Fixpoint items_in (d e : list (string * json)) : bool :=
  match d with
  | [] => true
  | (k, v) :: d' =>
      match assoc k e with
      | Some w => py_eq v w
      | None => false
      end && items_in d' e
  end.

(** An induction principle that reaches inside lists and dicts. *)
Section json_rect.
Variable P : json -> Prop.
Hypothesis HNull : P JNull.
Hypothesis HBool : forall b, P (JBool b).
Hypothesis HInt : forall z, P (JInt z).
Hypothesis HStr : forall s, P (JStr s).
Hypothesis HArr : forall l, Forall P l -> P (JArr l).
Hypothesis HObj : forall d, Forall (fun kv => P (snd kv)) d -> P (JObj d).
Fixpoint json_nested_ind (j : json) : P j :=
  match j with
  | JNull => HNull
  | JBool b => HBool b
  | JInt z => HInt z
  | JStr s => HStr s
  | JArr l =>
      HArr l ((fix go (l : list json) : Forall P l :=
                 match l with
                 | [] => @List.Forall_nil _ _
                 | x :: l' => @List.Forall_cons _ P x l' (json_nested_ind x) (go l')
                 end) l)
  | JObj d =>
      HObj d ((fix go (d : list (string * json)) : Forall (fun kv => P (snd kv)) d :=
                 match d with
                 | [] => @List.Forall_nil _ _
                 | kv :: d' =>
                     @List.Forall_cons _ (fun kv => P (snd kv)) kv d'
                       (json_nested_ind (snd kv)) (go d')
                 end) d)
  end.
End json_rect.

(** ** Exceptions and results *)

Inductive exn : Type :=
| KeyError (key : string)
| TypeError
| AttributeError
| Exception (filename : string).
+===+
Problem statement
Only a number belongs in the answer: the number of lines in the preceding data that hold "HNull".

Answer for the task
2